Extracted records
☆ ☆ ☆
Definition decideIdleCleanup (idleMs : Z) (lastAccess : option Z) (now : Z)
    : DO IdleCleanupDecision :=
  let idleExceeded := (match lastAccess with
                       | Some t => (t =? 0) || (idleMs <=? now - t)
                       | None => true end) in
  if negb idleExceeded then ret IdleActive else
  let! rs := get (fun s => default [] (refs s)) in
  let! h := get head in
  let! catalogCount := getActivePackCatalogCount in
  let empty := (length rs =? 0)%nat &&
    (match h with
     | None => true
     | Some h => truthy (head_unborn h) || str_eq (head_target h) ""
     end) && (catalogCount =? 0) in
  ret (if empty then EmptyIdle else NonemptyIdle).

Definition clearIdleAlarm : DO unit :=
  try_catch (put (set_alarm None)) (fun _ => ret tt).

(** The purge of the R2 mirror after the storage is a call outside the
    object that changes none of its state; only the storage is modelled. *)
Definition performIdleCleanup : DO unit :=
  try_catch (put (fun _ => empty_storage)) (fun _ => ret tt).

Definition handleIdleAndMaintenance : DO unit :=
  try_catch
    (let! now := Date_now in
     let! deleting := get repositoryDeleting in
     if truthy deleting then clearIdleAlarm else
     let! lastAccess := get lastAccessMs in
     let! decision := decideIdleCleanup env_idleMs lastAccess now in
     match decision with
     | IdleActive => ensureScheduled now ;! ret tt
     | EmptyIdle => performIdleCleanup
     | NonemptyIdle => clearIdleAlarm
     end)
    (fun _ => ret tt).
End Idle.

(** ** Lemmas *)

(** Nothing that reads or writes the repository is left. *)
Record drained (s : Storage) : Prop := {
  dr_receive : receiveLease s = None;
  dr_preparations : stockReceivePreparationLeases s = None;
  dr_publication : stockReceivePublicationLease s = None;
  dr_recovery : stockReceiveRecoveryLease s = None;
  dr_compact : compactLease s = None;
  dr_reader : nativeCatalogReaderLease s = None;
  dr_reads : repositoryReadLeases s = None;
  dr_maintenance : repositoryMaintenanceLeases s = None;
  dr_snapshots : snapshotMaterializationLeases s = None }.

(** What a deletion waits for: live readers, and writers, native receives and
    executions that may still be draining. *)
Record quiescent (now : Z) (s : Storage) : Prop := {
  qu_receive : writerMayStillBeDraining (receiveLease s) now = false;
  qu_preparations : js_some (writer_draining now) (default [] (stockReceivePreparationLeases s)) = false;
  qu_publication : writerMayStillBeDraining (stockReceivePublicationLease s) now = false;
  qu_compact : writerMayStillBeDraining (compactLease s) now = false;
  qu_recovery : forall l, stockReceiveRecoveryLease s = Some l -> lease_expiresAt (recovery_lease l) <= now;
  qu_reader : forall l, nativeCatalogReaderLease s = Some l -> lease_expiresAt (reader_lease l) <= now;
  qu_reads : activeReadLeases (repositoryReadLeases s) now = [];
  qu_maintenance : activeMaintenanceLeases (repositoryMaintenanceLeases s) now = [];
  qu_snapshots : activeSnapshotLeases (snapshotMaterializationLeases s) now = [];
  qu_natives : js_some (stock_needs_attention (if truthy (repositoryDeleting s)
                 then Some (now, EXPIRED_WRITER_DRAIN_MS) else None)) (indexed_natives s) = false;
  qu_executions : js_some (execution_draining now)
                    [nativeExecutionForeground s; nativeExecutionMaintenance s] = false }.

(** What the pruning never touches. *)
Definition pruning_frame (s : Storage) :=
  (repositoryDeleting s, snapshotPrefixes s, (refs s, refsVersion s, pack_catalog s),
   receiveFinalizeIntents s).

Section PruneLemmas.
Context `{Env}.

Lemma wp_unless (b : bool) f (Q : res unit -> world -> Prop) s n :
  (forall e n, Q (Err e) (World s n)) ->
  (forall n, Q (Ok tt) (World (if b then s else f s) n)) ->
  wp (if b then ret tt else put f) Q (World s n).
Proof.
  intros H1 H2. destruct b.
  - apply wp_ret, (H2 n).
  - apply wp_put; intros; [apply H1 | apply H2].
Qed.

Lemma pruning_framed now : framed pruning_frame (pruneRepositoryActivityLeases now).
Proof. unfold pruneRepositoryActivityLeases, hasStockReceiveCleanupOrActivity. frames. Qed.

Lemma wp_prune now (Q : res bool -> world -> Prop) w :
  (forall e w', pruning_frame (st w) = pruning_frame (st w') -> Q (Err e) w') ->
  (forall b w', pruning_frame (st w) = pruning_frame (st w') ->
     (b = true <-> quiescent now (st w)) -> (b = true -> drained (st w')) -> Q (Ok b) w') ->
  wp (pruneRepositoryActivityLeases now) Q w.
Proof.
  intros Herr Hok.
  assert (wp (pruneRepositoryActivityLeases now) (fun r w' => match r with
    | Ok b => (b = true <-> quiescent now (st w)) /\ (b = true -> drained (st w'))
    | Err _ => True end) w) as Hwp.
  { unfold pruneRepositoryActivityLeases, hasStockReceiveCleanupOrActivity.
    destruct w as [s n]. cbn [st] in *.
    do 13 (apply wp_bind, wp_get; cbn beta iota).
    do 3 (apply wp_bind, wp_put; [done|intros _]).
    repeat match goal with
    | |- wp (bind (if ?b then ret tt else _) _) _ _ =>
      apply wp_bind, wp_unless; [done|intros ?]
    | |- wp (bind (if ?b then put ?f else put ?g) _) _ _ =>
      apply wp_bind; assert (forall Q w, wp (put (if b then f else g)) Q w ->
        wp (if b then put f else put g) Q w) as Hif by (by destruct b);
      apply Hif; clear Hif; apply wp_put; [done|intros _]
    end.
    apply wp_ret. cbn [st]. split; [split|].
    - intros Hb. repeat (apply andb_true_iff in Hb as [Hb ?]).
      repeat match goal with E : negb _ = true |- _ => apply negb_true_iff in E end.
      repeat match goal with E : (length ?l =? 0)%nat = true |- _ => 
        apply Nat.eqb_eq, length_zero_iff_nil in E end.
      split; try done.
      + intros l Hl. match goal with E : match stockReceiveRecoveryLease _ with _ => _ end = _ |- _ =>
          rewrite Hl in E end. by apply Z.ltb_ge.
      + intros l Hl. match goal with E : match nativeCatalogReaderLease _ with _ => _ end = _ |- _ =>
          rewrite Hl in E end. by apply Z.ltb_ge.
    - intros []. repeat match goal with E : _ = [] |- _ => rewrite E end.
      repeat match goal with E : ?x = false |- context [?x] => rewrite E end.
      destruct (stockReceiveRecoveryLease s) as [l|]; [rewrite (proj2 (Z.ltb_ge _ _)) by auto|];
        destruct (nativeCatalogReaderLease s) as [l'|]; rewrite ?(proj2 (Z.ltb_ge now _)) by auto; done.
    - intros Hb. repeat (apply andb_true_iff in Hb as [Hb ?]).
      repeat match goal with E : negb _ = true |- _ => apply negb_true_iff in E; rewrite E end.
      repeat match goal with E : (length ?l =? 0)%nat = true |- _ =>
        apply Nat.eqb_eq, length_zero_iff_nil in E; rewrite E end. done. }
  pose proof (pruning_framed now w I) as (_ & Hf & _). unfold frame in Hf.
  unfold wp in *. destruct (pruneRepositoryActivityLeases now w) as [[b|e] w']; simpl in *.
  - destruct Hwp. by apply Hok.
  - by apply Herr.
Qed.
End PruneLemmas.

(** The same, lease by lease. *)
Definition drained_by (now : Z) (l : RepoLease) : Prop :=
  lease_expiresAt l + EXPIRED_WRITER_DRAIN_MS <= now.

Definition native_activity_end (o : NativeReceiveOperation) : Z :=
  if isNativeReceiveTerminal (native_state o) then native_updatedAt o
  else default (native_updatedAt o + STOCK_RECEIVE_EXECUTION_CLAIM_MS) (native_claimExpiresAt o).

Record at_rest (now : Z) (s : Storage) : Prop := {
  ar_receive : forall l, receiveLease s = Some l -> drained_by now l;
  ar_preparations : forall l, l ∈ default [] (stockReceivePreparationLeases s) -> drained_by now l;
  ar_publication : forall l, stockReceivePublicationLease s = Some l -> drained_by now l;
  ar_compact : forall l, compactLease s = Some l -> drained_by now l;
  ar_recovery : forall l, stockReceiveRecoveryLease s = Some l -> lease_expiresAt (recovery_lease l) <= now;
  ar_reader : forall l, nativeCatalogReaderLease s = Some l -> lease_expiresAt (reader_lease l) <= now;
  ar_reads : forall l, l ∈ default [] (repositoryReadLeases s) -> lease_expiresAt l <= now;
  ar_maintenance : forall l, l ∈ default [] (repositoryMaintenanceLeases s) -> drained_by now l;
  ar_snapshots : forall l, l ∈ default [] (snapshotMaterializationLeases s) -> drained_by now (snapshot_lease l);
  ar_natives : forall o, o ∈ indexed_natives s -> native_stock o = true ->
    native_active o = true \/ native_cleanupPending o = true ->
    truthy (repositoryDeleting s) = true /\ native_activity_end o + EXPIRED_WRITER_DRAIN_MS <= now;
  ar_executions : forall r, nativeExecutionForeground s = Some r \/ nativeExecutionMaintenance s = Some r ->
    ne_state r <> NeActive /\ truthy (ne_stopPending r) = false /\ ne_drainUntil r <= now }.

Lemma not_draining lease now :
  writerMayStillBeDraining lease now = false <-> forall l, lease = Some l -> drained_by now l.
Proof.
  unfold writerMayStillBeDraining, writer_draining, drained_by. destruct lease as [l|].
  - rewrite Z.ltb_ge. split; [by intros Hl ? [= <-] | intros Hl; by apply Hl].
  - by split.
Qed.

Lemma none_after {A} (expiry : A -> Z) now l :
  js_filter (fun x => now <? expiry x) l = [] <-> forall x, x ∈ l -> expiry x <= now.
Proof.
  split.
  - intros E x Hx. destruct (decide (now < expiry x)) as [Hlt|]; [|lia].
    assert (x ∈ js_filter (fun x => now <? expiry x) l) as Hin.
    { apply elem_of_js_filter. split; [done | by apply Z.ltb_lt]. }
    rewrite E in Hin. by apply elem_of_nil in Hin.
  - intros Hl. apply js_filter_nil. intros x Hx. apply Z.ltb_ge. auto.
Qed.

Lemma drained_preparations now l :
  js_some (writer_draining now) l = false <-> forall x, x ∈ l -> drained_by now x.
Proof.
  rewrite js_some_false. apply forall_proper. intros x. unfold writer_draining, drained_by.
  by rewrite Z.ltb_ge.
Qed.

Lemma natives_at_rest s now :
  js_some (stock_needs_attention (if truthy (repositoryDeleting s)
     then Some (now, EXPIRED_WRITER_DRAIN_MS) else None)) (indexed_natives s) = false <->
  forall o, o ∈ indexed_natives s -> native_stock o = true ->
    native_active o = true \/ native_cleanupPending o = true ->
    truthy (repositoryDeleting s) = true /\ native_activity_end o + EXPIRED_WRITER_DRAIN_MS <= now.
Proof.
  rewrite js_some_false. apply forall_proper. intros o.
  unfold stock_needs_attention, native_activity_end.
  destruct (native_stock o), (native_active o), (native_cleanupPending o), (truthy (repositoryDeleting s));
    simpl; rewrite ?Z.ltb_ge; intuition congruence.
Qed.

Lemma executions_at_rest s now :
  js_some (execution_draining now) [nativeExecutionForeground s; nativeExecutionMaintenance s] = false <->
  forall r, nativeExecutionForeground s = Some r \/ nativeExecutionMaintenance s = Some r ->
    ne_state r <> NeActive /\ truthy (ne_stopPending r) = false /\ ne_drainUntil r <= now.
Proof.
  assert (forall o, execution_draining now o = false <-> forall r, o = Some r ->
    ne_state r <> NeActive /\ truthy (ne_stopPending r) = false /\ ne_drainUntil r <= now) as Hone.
  { intros [r|]; [|by split]. simpl. rewrite !orb_false_iff, bool_decide_eq_false, Z.ltb_ge.
    split; [by intros [[] ?] ? [= <-] | intros Hr; destruct (Hr r eq_refl) as (? & ? & ?); tauto]. }
  simpl. rewrite !orb_false_iff, !Hone. split; [intros (H1 & H2 & _) r []; auto | auto 8].
Qed.

Lemma quiescent_at_rest now s : quiescent now s <-> at_rest now s.
Proof.
  split; intros []; split; try done; first
    [ by apply not_draining | by apply natives_at_rest | by apply executions_at_rest
    | by apply (none_after lease_expiresAt)
    | by apply (none_after (fun l => lease_expiresAt l + EXPIRED_WRITER_DRAIN_MS))
    | by apply (none_after (fun l => lease_expiresAt (snapshot_lease l) + EXPIRED_WRITER_DRAIN_MS))
    | by apply drained_preparations ].
Qed.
☆ ☆ ☆
Write out exactly the lines that fall from the line with "ret (if empty" to the line with "(** Nothing that" in the records above, keeping both ends.

  ret (if empty then EmptyIdle else NonemptyIdle).

Definition clearIdleAlarm : DO unit :=
  try_catch (put (set_alarm None)) (fun _ => ret tt).

(** The purge of the R2 mirror after the storage is a call outside the
    object that changes none of its state; only the storage is modelled. *)
Definition performIdleCleanup : DO unit :=
  try_catch (put (fun _ => empty_storage)) (fun _ => ret tt).

Definition handleIdleAndMaintenance : DO unit :=
  try_catch
    (let! now := Date_now in
     let! deleting := get repositoryDeleting in
     if truthy deleting then clearIdleAlarm else
     let! lastAccess := get lastAccessMs in
     let! decision := decideIdleCleanup env_idleMs lastAccess now in
     match decision with
     | IdleActive => ensureScheduled now ;! ret tt
     | EmptyIdle => performIdleCleanup
     | NonemptyIdle => clearIdleAlarm
     end)
    (fun _ => ret tt).
End Idle.

(** ** Lemmas *)

(** Nothing that reads or writes the repository is left. *)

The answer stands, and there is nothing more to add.